Critilo é um habitante de Santiago do Chile (na verdade Vila Rica), narra os desmandos despóticos e narcisistas do governador chileno Fanfarrão Minésio (na realidade, Luís da Cunha Menezes, governador de Minas até a Inconfidência Mineira).

Por muito tempo discutiu-se a autoria das Cartas Chilenas. A dúvida só acabou após estudos de Afonso Arinos e, principalmente, de Rodrigues Lapa, comparando a obra com cada um dos elementos do "Grupo Mineiro", possíveis autores, quando se concluiu que o verdadeiro autor é Tomás Antônio Gonzaga e que Critilo é ele mesmo e Doroteu, Cláudio Manuel da Costa.Possuem um alto valor documentário,pois fazem um retrato social da época.

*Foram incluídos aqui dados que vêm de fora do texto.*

(** A stream is accepted. *)
Lemma kept_accept (ls : LogicalStream.t) (id : StreamId.t) (g : Frame.t) :
  kept (holding ls) (let* sent := call (accept_send ls) in
    let* _ := (if sent : bool then fret tt
               else call (amodify (fun w => remove_stream w id))) in
    let* _ := call (writer_send g) in
    fret tt)%future.
Proof.
  assert (Hw : kept (live []) (let* _ := call (writer_send g) in fret tt)%future).
  { intros owner w w' o Hl E. cbn in E. apply (writer_send_live [] owner) in E as [H1 _]; [|done].
    exists owner, (live []). split_and!; auto. destruct o; apply kept_live_done. }
  intros owner w w' o [[Hinv Hr] Ho] E.
  destruct (accept_send_inv [] owner w w' ls _ E Hinv Hr Ho) as [H1 H2].
  exists owner, (live []). split_and!; auto; [by split|].
  destruct o as [[]| |]; [exact Hw| |apply (kept_live_done (X := unit) (Err _))
    |apply (kept_live_done (X := unit) Panic)].
  intros owner' v v' o [Hv Hrv] [= <- <-]. exists owner', (live []). split_and!; auto.
  split; [by apply inv_remove_stream|].
  destruct (remove_stream_rest v id) as (_ & _ & _ & _ & _ & E6 & _). congruence.
Qed.

(** A frame for a registered stream, and one that answers an open request. *)
Lemma kept_deliver (f : Frame.t) (c : ChanId) (v : World.t) :
  streams v !! frame_stream f = Some c ->
  kept (live_as v) (let* sent := call (chan_send c f) in
    if sent : bool then fret tt
    else call (amodify (fun w => remove_stream w (frame_stream f))))%future.
Proof.
  intros Hc owner w w' o [[Hinv Hr] Ea] E. exists owner, (live []).
  revert E. unfold chan_send.
  destruct (Mpsc.try_send (default dead (chans w !! c)) f) eqn:Hs; intros [= <- <-].
  - split_and!; auto; [|apply (kept_live_done (Ok tt))]. split; [|done].
    destruct Hinv as [Hst Ha]. split; [|destruct Ha; by split].
    eapply si_deliver; [done| |done|done]. unfold streams. by rewrite Ea.
  - split_and!; auto; [done|]. apply kept_remove.
Qed.

Lemma kept_answer (id : StreamId.t) (o : OneshotId) (v : World.t) (m : async World.t unit) :
  pending v !! id = Some o -> streams v !! id = None ->
  (m = (amodify (fun w => set_pending w (delete id (pending w)));;;
        await c := new_chan in
        amodify (fun w => insert_stream w id c);;;
        amodify (fun w => response_send w o
          (Ok (LogicalStream.new (SessionActor.session_id (actor w)) id Established c))))%async \/
   exists e, m = (amodify (fun w => set_pending w (delete id (pending w)));;;
        amodify (fun w => response_send w o (Err e)))%async) ->
  kept (live_as v) (call m).
Proof.
  intros Hp Hid Hm. apply kept_call. intros owner w w' r [[Hinv Hr] Ea] E.
  assert (Hp' : pending w !! id = Some o) by (unfold pending; by rewrite Ea).
  assert (Hid' : streams w !! id = None) by (unfold streams; by rewrite Ea).
  assert (Hrs : forall w1 r1, running (response_send w1 o r1) = running w1).
  { intros w1 r1. destruct (response_send_case w1 o r1) as [->| ->]; [done|]. by destruct r1. }
  destruct Hm as [->|[e ->]].
  - injection E as <- <-. exists (<[fresh w := id]> owner). split; [apply si_fresh_owner, Hinv|].
    split; [by apply inv_open_response|]. rewrite Hrs.
    destruct (register_rest (set_pending w (delete id (pending w))) id Hid')
      as (_ & _ & _ & _ & _ & E6 & _). exact (eq_trans E6 Hr).
  - injection E as <- <-. exists owner. split; [done|]. split; [|by rewrite Hrs].
    destruct Hinv as [Hs [A1 A2 A3 A4]]. apply inv_resolve; try done.
    + destruct Hs. by split.
    + intros o' ch Hc Ht Hne. destruct (A1 o' ch Hc Ht) as (id' & Hid2). exists id'. world.
      rewrite lookup_delete_ne; [done|congruence].
Qed.

Lemma kept_frame (f : Frame.t) : kept (live []) (frame_task f).
Proof.
  intros owner v v' o Hl [= <- <-]. exists owner, (live_as v). split_and!; auto; [done|]. cbn.
  assert (Hdone : kept (live_as v) (fret tt)) by by intros ?? [[] _].
  change (FrameHeader.stream_id (Frame.header f)) with (frame_stream f).
  destruct (streams v !! frame_stream f) as [c|] eqn:Hid; [by apply kept_deliver|].
  destruct (FrameFlags.is_open_request _).
  { intros owner1 w w' o [[Hinv Hr] Ea] E.
    assert (Hid' : streams w !! frame_stream f = None) by (unfold streams; by rewrite Ea).
    injection E as <- <-. exists (<[fresh w := frame_stream f]> owner1).
    eexists (holding (LogicalStream.new _ (frame_stream f) Established (fresh w))).
    split_and!; auto; [apply si_fresh_owner, Hinv| |apply kept_accept].
    split; [|by apply lookup_insert_eq]. split; [by apply (inv_register [])|].
    destruct (register_rest w _ Hid') as (_ & _ & _ & _ & _ & E6 & _).
    exact (eq_trans E6 Hr). }
  destruct (FrameFlags.is_open_response _).
  { destruct (pending v !! frame_stream f) as [o|] eqn:Hp; [|done]. eapply kept_answer; eauto. }
  destruct (FrameFlags.is_open_reset _); [|done].
  destruct (pending v !! frame_stream f) as [o|] eqn:Hp; [|done]. eapply kept_answer; eauto.
Qed.

Lemma kept_event (ev : StreamEvent.t) : kept (live []) (event_task ev).
Proof.
  destruct ev as [f|id|]; [|apply kept_remove|apply (kept_live_done (Ok tt))].
  intros owner w w' o Hl E. destruct (writer_send_live _ _ _ _ _ _ Hl E) as [H1 _].
  exists owner, (live []). split_and!; auto. destruct o as [[]| |]; by intros ?? [].
Qed.
Lemma handle_open_stream (w : World.t) (reply : OneshotId) :
  let id := SessionActor.next_stream_id (actor w) in
  pending w !! id = None -> FramedWriter.state (framed_writer w) = FramedWriter.Open ->
  handle_control_command (OpenStream reply) w =
  (set_tasks
    (set_framed_writer
      (set_pending
        (set_fresh
          (set_responses
            (set_actor w (SessionActor.set_next_stream_id (actor w) (StreamId.fetch_add id 1).1))
            (<[fresh w := Oneshot.channel]> (responses w)))
          (S (fresh w)))
        (<[id := fresh w]> (pending w)))
      (FramedWriter.mk (FramedWriter.written (framed_writer w) ++
         [control_frame id FrameFlags.open_request]) FramedWriter.Open
         (FramedWriter.closed (framed_writer w))))
    (tasks w ++ [(fresh w, reply)]), Ready (Ok tt)).
Proof.
  intros id Hp Hopen. unfold handle_control_command.
  rewrite (abind_ok _ aget w w w) by done. fold id.
  pose proof (fetch_add_returns id 1) as Hold.
  destruct (StreamId.fetch_add id 1) as [next old]. simpl in Hold. subst old.
  unfold abind, amodify, new_response, insert_pending, writer_send, FramedWriter.send.
  world. rewrite Hp. world. rewrite Hopen. done.
Qed.

(** [w] is idle and waits for no answer under its next identifier. *)
Record can_ask (w : World.t) : Prop := {
  ca_running : running w = true;
  ca_incoming : incoming w = [];
  ca_control : Mpsc.queue (control w) = [];
  ca_control_room : 0 < room (control w);
  ca_writer : FramedWriter.state (framed_writer w) = FramedWriter.Open;
  ca_id : StreamId.wf (SessionActor.next_stream_id (actor w)) = true;
  ca_pending : pending w !! SessionActor.next_stream_id (actor w) = None
}.

(** The two sessions are idle, and the next identifier of [w] is unused on both
    sides. *)
Record can_open (w v : World.t) : Prop := {
  co_ask : can_ask w;
  co_mine : streams w !! SessionActor.next_stream_id (actor w) = None;
  co_running : running v = true;
  co_incoming : incoming v = [];
  co_accepts : Mpsc.queue (accepts v) = [];
  co_accepts_room : 0 < room (accepts v);
  co_writer : FramedWriter.state (framed_writer v) = FramedWriter.Open;
  co_streams : streams v !! SessionActor.next_stream_id (actor w) = None
}.

(** [w] after the open request has been written. *)
Definition requested (w : World.t) : World.t :=
  let id := SessionActor.next_stream_id (actor w) in
  let n := fresh w in
  set_tasks
    (set_framed_writer
      (set_pending
        (set_fresh
          (set_responses
            (set_replies
              (set_actor w
                (SessionActor.set_next_stream_id (actor w) (StreamId.fetch_add id 1).1))
              (<[n := Oneshot.channel]> (replies w)))
            (<[S n := Oneshot.channel]> (responses w)))
          (S (S n)))
        (<[id := S n]> (pending w)))
      (FramedWriter.mk (FramedWriter.written (framed_writer w) ++
         [control_frame id FrameFlags.open_request]) FramedWriter.Open
         (FramedWriter.closed (framed_writer w))))
    (tasks w ++ [(S n, n)]).

Lemma request_turn (w : World.t) :
  can_ask w ->
  exists w1, Session.open_stream_request w = (w1, Ready (Ok (fresh w))) /\
    turn NextCommand w1 = Some (requested w).
Proof.
  intros H. unfold Session.open_stream_request, abind, new_reply, Session.control_send. simpl.
  rewrite try_send_room_case. pose proof (ca_control_room _ H).
  destruct (room (control w)); [lia|]. eexists. split; [done|].
  unfold turn. simpl. rewrite (ca_running _ H). simpl. unfold Mpsc.try_recv. simpl.
  rewrite (ca_control _ H). simpl.
  rewrite handle_open_stream; [|exact (ca_pending _ H)|exact (ca_writer _ H)]. simpl.
  f_equal. unfold requested, set_pending. simpl. destruct w as [a fw i e c]. simpl in *.
  f_equal. destruct c. simpl. pose proof (ca_control _ H) as E. simpl in E. by rewrite E.
Qed.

Cagando estava a dama mais formosa

Cagando estava a dama mais formosa,

E nunca se viu cu de tanta alvura;

Porém o ver cagar a formosura

Mete nojo à vontade mais gulosa!



Ela a massa expulsou fedentinosa

Com algum custo, porque estava dura;

Uma carta d'amores de alimpadura

Serviu àquela parte malcheirosa:



Ora mandem à moça mais bonita

Um escrito d'amor que lisonjeiro

Afetos move, corações incita:



Para o ir ver servir de reposteiro

À porta, onde o fedor, e a trampa habita,

Do sombrio palácio do alcatreiro!

Manuel Maria Barbosa du Bocage

*obs:Algumas pessoas creditam este poema ao Abade de Jazente

Manuel Maria Barbosa du Bocage

Manuel Maria de Barbosa l'Hedois du Bocage (Setúbal, 15 de Setembro de 1765 — Lisboa, 21 de Dezembro de 1805), poeta português e uns dos maiores poetas do século XVIII e o mais importante representante doArcadismo. Embora ícone deste movimento literário, é uma figura inserida num período de transição do estilo clássico para o estilo romântico que terá forte presença na literatura portuguesa do século XIX.

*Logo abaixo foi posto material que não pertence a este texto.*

(* ===== verification/Connection.v ===== *)
(** * Connections and streams

    foctet-net/src/transport/stream.rs, connection.rs, quic/connection.rs and
    tcp/connection.rs: the two kinds of stream behind [Stream] and the two kinds
    of connection behind [Connection].

    [ConnLib] is what connections are made over: a connection of the [quinn]
    library, or the TLS stream of [tokio_rustls] over TCP.  A TCP connection is a
    session of foctet-mux over such a stream; its operations run in the [World] of
    that session, which its streams share.  An operation of the session that
    waits for the actor has two phases; a future remembers the phase it is in. *)

From S2P Require Import Prelude Text Key Ip Ids X509 Tls Node Frame Tokio Files Config MuxStream MuxSession.
From S2P Require Import TcpStream QuicStream.

Local Open Scope Z_scope.
Local Open Scope async_scope.

(** [AtomicU32::fetch_add], which wraps around: the new value and the old. *)
Definition atomic_fetch_add (counter n : Z) : Z * Z := (as_u32 (counter + n), counter).

Module Stream.

Section stream.

Context {Tx Rx : Type} `{MessageSink Tx} `{MessageSource Rx} {W : Type} `{StreamHost W} `{FileRead}.

(** foctet-net/src/transport/stream.rs:36-39, [Stream]; the halves of the logical
    stream are fields of [LogicalTcpStream]. *)
Inductive t : Type :=
| Quic (stream : QuicStream.t Tx Rx)
| Tcp (stream : LogicalTcpStream.t) (halves : Halves.t).

(** The [match self] of every method: the stream itself changes with the call. *)
Definition dispatch {A : Type} (quic : async (QuicStream.t Tx Rx) A)
    (tcp : LogicalTcpStream.t -> async (Halves.t * W) A) : async (t * W) A :=
  fun '(self, w) =>
    match self with
    | Quic stream => let '(stream, r) := quic stream in ((Quic stream, w), r)
    | Tcp stream h => let '((h, w), r) := tcp stream (h, w) in ((Tcp stream h, w), r)
    end.

Definition dispatch_file {A : Type} (quic : async (QuicStream.t Tx Rx * Fs) A)
    (tcp : LogicalTcpStream.t -> async (Halves.t * W * Fs) A) : async (t * W * Fs) A :=
  fun '(self, w, fs) =>
    match self with
    | Quic stream => let '((stream, fs), r) := quic (stream, fs) in ((Quic stream, w, fs), r)
    | Tcp stream h => let '((h, w, fs), r) := tcp stream (h, w, fs) in ((Tcp stream h, w, fs), r)
    end.

(** foctet-net/src/transport/stream.rs:42-47, [Stream::stream_id]. *)
Definition stream_id (self : t) : StreamId.t :=
  match self with
  | Quic stream => QuicStream.stream_id stream
  | Tcp stream _ => LogicalTcpStream.stream_id stream
  end.

(** foctet-net/src/transport/stream.rs:48-53, [Stream::send]; the QUIC side loops,
    under fuel. *)
Definition send (fuel : nat) (data : bytes) : async (t * W) (option unit) :=
  dispatch (QuicStream.send fuel data)
    (fun _ => await r := LogicalTcpStream.send data in aret (Some r)).

(** foctet-net/src/transport/stream.rs:54-59, [Stream::receive]. *)
Definition receive : async (t * W) bytes :=
  dispatch QuicStream.receive (fun _ => LogicalTcpStream.receive).

(** foctet-net/src/transport/stream.rs:60-65, [Stream::send_frame]. *)
Definition send_frame (frame : Frame.t) : async (t * W) unit :=
  dispatch (QuicStream.send_frame frame) (fun _ => LogicalTcpStream.send_frame frame).

(** foctet-net/src/transport/stream.rs:66-71, [Stream::receive_frame]. *)
Definition receive_frame : async (t * W) Frame.t :=
  dispatch QuicStream.receive_frame (fun _ => LogicalTcpStream.receive_frame).

(** foctet-net/src/transport/stream.rs:72-77, [Stream::send_file]. *)
Definition send_file (fuel : nat) (file_path : string) : async (t * W * Fs) (option unit) :=
  dispatch_file (QuicStream.send_file fuel file_path)
    (fun stream => LogicalTcpStream.send_file stream fuel file_path).

(** foctet-net/src/transport/stream.rs:78-83, [Stream::receive_file]. *)
Definition receive_file (fuel : nat) (file_path : string) (len : Z) :
    async (t * W * Fs) (option Z) :=
  dispatch_file (QuicStream.receive_file fuel file_path len)
    (fun _ => LogicalTcpStream.receive_file fuel file_path len).

(** foctet-net/src/transport/stream.rs:84-89, [Stream::close]. *)
Definition close : async (t * W) unit :=
  dispatch QuicStream.close (fun _ => LogicalTcpStream.close).

End stream.

Arguments t : clear implicits.

End Stream.

(** [quinn::Connection].  [peer_identity] is nothing, something that is not a list
    of certificates, or the certificates of the peer.  [Raw] is a
    [tokio::net::TcpStream]. *)
Class ConnLib : Type := {
  QuinnConn : Type;
  SendStream : Type;
  RecvStream : Type;
  send_stream_sink :: MessageSink SendStream;
  recv_stream_source :: MessageSource RecvStream;
  open_bi : async QuinnConn (SendStream * RecvStream);
  accept_bi : async QuinnConn (SendStream * RecvStream);
  quinn_close : Z -> bytes -> QuinnConn -> QuinnConn;
  remote_address : QuinnConn -> SocketAddr.t;
  peer_identity : QuinnConn -> option (option (list bytes));
  quinn_handshake_of : QuinnConn -> Handshake;
  Raw : Type;
  raw_tls :: TlsLib Raw
}.

(** What the state of a [quinn] connection says of its handshake, which accepting a
    stream does not change. *)
Definition quinn_session `{ConnLib} (q : QuinnConn) : option (option (list bytes)) * Handshake :=
  (peer_identity q, quinn_handshake_of q).

Class ConnLaws `{ConnLib} : Prop := {
  accept_bi_session : forall q q' r, accept_bi q = (q', r) -> quinn_session q' = quinn_session q
}.

(** Where an operation on the session stands: before its command is sent, or
    waiting for the answer. *)
Inductive session_future : Type :=
| Requesting
| Waiting (reply : OneshotId).

Module QuicConnection.

Section quic_connection.

Context `{StackAddrLib} `{ConnLib}.

(** foctet-net/src/transport/quic/connection.rs:9-19, [QuicConnection]. *)
Record t : Type := mk {
  direction : Direction;
  local_addr : StackAddr;
  remote_addr : StackAddr;
  local_node_id : NodeId;
  remote_node_id : NodeId;
  connection : QuinnConn;
  write_buffer_size : Z;
  read_buffer_size : Z;
  next_stream_id : Z
}.

(** foctet-net/src/transport/quic/connection.rs:22-39, [QuicConnection::new]. *)
Definition new (direction : Direction) (local_addr remote_addr : StackAddr) (connection : QuinnConn) :
    t :=
  mk direction local_addr remote_addr PublicKey.zero PublicKey.zero connection
    DEFAULT_WRITE_BUFFER_SIZE DEFAULT_READ_BUFFER_SIZE 1.

(** foctet-net/src/transport/quic/connection.rs:40-43, [QuicConnection::with_direction]. *)
Definition with_direction (self : t) (direction : Direction) : t :=
  mk direction (local_addr self) (remote_addr self) (local_node_id self) (remote_node_id self)
    (connection self) (write_buffer_size self) (read_buffer_size self) (next_stream_id self).

(** foctet-net/src/transport/quic/connection.rs:44-47, [QuicConnection::with_local_addr]. *)
Definition with_local_addr (self : t) (local_addr : StackAddr) : t :=
  mk (direction self) local_addr (remote_addr self) (local_node_id self) (remote_node_id self)
    (connection self) (write_buffer_size self) (read_buffer_size self) (next_stream_id self).

(** foctet-net/src/transport/quic/connection.rs:48-51, [QuicConnection::with_remote_addr]. *)
Definition with_remote_addr (self : t) (remote_addr : StackAddr) : t :=
  mk (direction self) (local_addr self) remote_addr (local_node_id self) (remote_node_id self)
    (connection self) (write_buffer_size self) (read_buffer_size self) (next_stream_id self).

(** foctet-net/src/transport/quic/connection.rs:52-58, [QuicConnection::with_local_node_id]. *)
Definition with_local_node_id (self : t) (local_node_id : NodeId) : t :=
  mk (direction self) (local_addr self) (remote_addr self) local_node_id (remote_node_id self)
    (connection self) (write_buffer_size self) (read_buffer_size self) (next_stream_id self).

(** foctet-net/src/transport/quic/connection.rs:59-65, [QuicConnection::with_remote_node_id]. *)
Definition with_remote_node_id (self : t) (remote_node_id : NodeId) : t :=
  mk (direction self) (local_addr self) (remote_addr self) (local_node_id self) remote_node_id
    (connection self) (write_buffer_size self) (read_buffer_size self) (next_stream_id self).

(** foctet-net/src/transport/quic/connection.rs:66-69, [QuicConnection::with_connection]. *)
Definition with_connection (self : t) (connection : QuinnConn) : t :=
  mk (direction self) (local_addr self) (remote_addr self) (local_node_id self)
    (remote_node_id self) connection (write_buffer_size self) (read_buffer_size self)
    (next_stream_id self).

(** foctet-net/src/transport/quic/connection.rs:70-73, [QuicConnection::with_write_buffer_size]. *)
Definition with_write_buffer_size (self : t) (write_buffer_size : Z) : t :=
  mk (direction self) (local_addr self) (remote_addr self) (local_node_id self)
    (remote_node_id self) (connection self) write_buffer_size (read_buffer_size self)
    (next_stream_id self).

(** foctet-net/src/transport/quic/connection.rs:74-77, [QuicConnection::with_read_buffer_size]. *)
Definition with_read_buffer_size (self : t) (read_buffer_size : Z) : t :=
  mk (direction self) (local_addr self) (remote_addr self) (local_node_id self)
    (remote_node_id self) (connection self) (write_buffer_size self) read_buffer_size
    (next_stream_id self).

(** foctet-net/src/transport/quic/connection.rs:78-81, [QuicConnection::with_initial_stream_id]. *)
Definition with_initial_stream_id (self : t) (ini_stream_id : Z) : t :=
  mk (direction self) (local_addr self) (remote_addr self) (local_node_id self)
    (remote_node_id self) (connection self) (write_buffer_size self) (read_buffer_size self)
    ini_stream_id.

(** A call on the connection of the library. *)
Definition on_connection {A : Type} (m : async QuinnConn A) : async t A :=
  fun self => let '(c, r) := m (connection self) in (with_connection self c, r).

(** [self.next_stream_id.fetch_add(1)]. *)
Definition take_stream_id : async t StreamId.t :=
  fun self =>
    let '(next, old) := atomic_fetch_add (next_stream_id self) 1 in
    (with_initial_stream_id self next, Ready (Ok (StreamId.new old))).

(** foctet-net/src/transport/quic/connection.rs:105-115, [QuicConnection::open_stream]. *)
Definition open_stream : async t (Stream.t SendStream RecvStream) :=
  await streams := on_connection open_bi in
  let '(send_stream, recv_stream) := streams in
  await stream_id := take_stream_id in
  await self := aget in
  aret (Stream.Quic (QuicStream.new stream_id send_stream recv_stream (write_buffer_size self)
    (read_buffer_size self))).

(** foctet-net/src/transport/quic/connection.rs:117-130, [QuicConnection::accept_stream]. *)
Definition accept_stream : async t (Stream.t SendStream RecvStream) :=
  await streams := on_connection accept_bi in
  let '(send_stream, recv_stream) := streams in
  await stream_id := take_stream_id in
  await self := aget in
  aret (Stream.Quic (QuicStream.new stream_id send_stream recv_stream (write_buffer_size self)
    (read_buffer_size self))).

(** foctet-net/src/transport/quic/connection.rs:132-135, [QuicConnection::close]. *)
Definition close : async t unit :=
  amodify (fun self => with_connection self (quinn_close 0 [] (connection self))).

End quic_connection.

End QuicConnection.

Module TcpConnection.

Section tcp_connection.

Context `{StackAddrLib} `{ConnLib}.

(** foctet-net/src/transport/tcp/connection.rs:17-27, [TcpConnection]. *)
Record t : Type := mk {
  direction : Direction;
  local_addr : StackAddr;
  remote_addr : StackAddr;
  local_node_id : NodeId;
  remote_node_id : NodeId;
  connection : Session.t (TlsStream (Raw := Raw));
  write_buffer_size : Z;
  read_buffer_size : Z;
  next_stream_id : Z
}.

Primo em segundo grau do zoólogo José Vicente Barbosa du Bocage(Funchal, 1823 — Lisboa, 1907) ,um zoólogo e político português.

Sua mãe era segunda sobrinha da célebre poetisa francesa, madame Marie Anne Le Page du Bocage, tradutora do "Paraíso" de Milton, imitadora da "Morte de Abel", de Gessner, e autora da tragédia "As Amazonas" e do poema épico em dez cantos "A Columbiada", que lhe mereceu a coroa de louros de Voltaire e o primeiro prémio da academia de Rouen.

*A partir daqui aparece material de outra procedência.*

(* ===== verification/Transport.v ===== *)
(** * Transports

    foctet-net/src/transport/mod.rs, tcp/transport.rs and quic/transport.rs: how
    connections are made and accepted.  [TcpTransport] runs a session over TLS over
    TCP, [QuicTransport] uses the [quinn] library; [Transport] is either.

    Connecting is a task that runs to its end, with what it changes of the outside:
    [NetLib] is the operating system, the clock and the parts of [tokio] and [quinn]
    that reach the network.  A QUIC handshake is a TLS handshake, so the certificates
    of a [quinn] connection are read through [TlsLib] as those of a TLS stream are.

    Listening starts a task that accepts connections for as long as it runs.
    [Listening] is that task and the [ConnectionListener] it sends to, and a turn of
    its loop is one branch of its [select!].  A turn that has to wait for room in the
    channel is not taken yet. *)

From S2P Require Import Prelude Text Key Ip Ids X509 Tls Config Node Dns Device Frame Tokio Files.
From S2P Require Import MuxStream MuxSession TcpStream QuicStream Connection.

Local Open Scope Z_scope.

(** ** Tasks *)

(** What a future does and returns once it has been awaited. *)
Definition task (S A : Type) : Type := S -> S * outcome error A.

Definition tret {S A : Type} (a : A) : task S A := fun s => (s, Ok a).

Definition tlift {S A : Type} (m : outcome error A) : task S A := fun s => (s, m).

Definition tbind {S A B : Type} (k : A -> task S B) (m : task S A) : task S B :=
  fun s =>
    match m s with
    | (s', Ok a) => k a s'
    | (s', Err e) => (s', Err e)
    | (s', Panic) => (s', Panic)
    end.

Declare Scope task_scope.
Delimit Scope task_scope with task.

Notation "'let!' x := m 'in' k" := (tbind (fun x => k) m)
  (at level 10, x pattern, m at level 100, k at level 200,
   format "'[v' 'let!'  x  :=  m  'in' '/' k ']'") : task_scope.

Local Open Scope task_scope.

(** ** The outside *)

(** [net_timeout] is [tokio::time::timeout]: nothing when the time has run out.
    [Connecting] is a QUIC handshake under way in either
    direction; [endpoint_new] is [quinn::Endpoint::new] with the configuration of
    servers, if any. *)
Class NetLib `{ConnLib} : Type := {
  Net : Type;
  net_now : Net -> Z;
  net_timeout : forall {A : Type}, Z -> task Net A -> Net -> Net * option (outcome error A);
  tcp_connect : SocketAddr.t -> task Net Raw;
  raw_local_addr : Raw -> outcome error SocketAddr.t;
  server_name_try_from : string -> outcome error string;
  TcpListener : Type;
  tcp_bind : SocketAddr.t -> task Net TcpListener;
  listener_local_addr : TcpListener -> outcome error SocketAddr.t;
  UdpSocket : Type;
  udp_bind : SocketAddr.t -> task Net UdpSocket;
  QuinnEndpoint : Type;
  endpoint_new : QuinnConfig.t -> bool -> UdpSocket -> task Net QuinnEndpoint;
  endpoint_local_addr : QuinnEndpoint -> outcome error SocketAddr.t;
  Connecting : Type;
  endpoint_connect : QuinnEndpoint -> SocketAddr.t -> string -> outcome error Connecting;
  quinn_handshake : TlsConfig -> Connecting -> outcome error QuinnConn;
  quinn_incoming : TlsConfig -> Connecting -> outcome error QuinnConn
}.

(** A timeout does not change what a future returns. *)
Class NetLaws `{NetLib} : Prop := {
  net_timeout_done : forall A d (m : task Net A) n n' r,
    net_timeout d m n = (n', Some r) -> m n = (n', r)
}.

(** The certificates of the peer of a QUIC connection. *)
#[export] Instance quic_tls `{NetLib} : TlsLib Connecting := {|
  TlsStream := QuinnConn;
  tls_connect := quinn_handshake;
  tls_accept := quinn_incoming;
  peer_certificates := fun connection =>
    match peer_identity connection with Some (Some certs) => Some certs | _ => None end;
  handshake_of := quinn_handshake_of
|}.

Sua vida foi infeliz.Cercado por má-fortuna e amores infelizes.Se apaixonou por Gertrudes(em seus poemas,Gertrúria),filha do governador e Outão.Alistou-se na marinha,provavelmente por causa de um amor infeliz.Por causa de seu alistamento acabou conhecendo boa parte da vida boêmia de Lisboa.Novamente influenciado por baixos amores,deserta o exército.


Voltando para Portugal,encontra sua amada Gertrudes casda com seu irmão.Sem carreira nem dinheiro,volta para à boêmia.Adere a Nova arcádia,mas seu senso crítico e insubmisso logo fa com que ele começe a criticar os poetas dessa sociedade.Por ser dedesordenado nos costumes e devido ao senso crítico em seus poemas,foi preso e entregue ao poder inquisitorial.Após cumprir a pena,é consumido pela doença e pela miséria,escrevendo seus poemas mais significativos à beira da morte.

Como satírico,sua produção é menos relevante.Como lírico,é colocado ao lado de Camões e Antero de Quental.Caracterizado por confissões dramáticas de experiências vividas , certo irracionalismo,testeminhos de suas andanças, e de seus tormentos de alma,e no final de sua vida,pessimismo e morte,características do Pré romantismo.Suas produções ricas de sensibilidade ,tensão dramática e sinceridade também são características pré romantics, além da libertação da emoção poética,fugindo dos modelos árcades.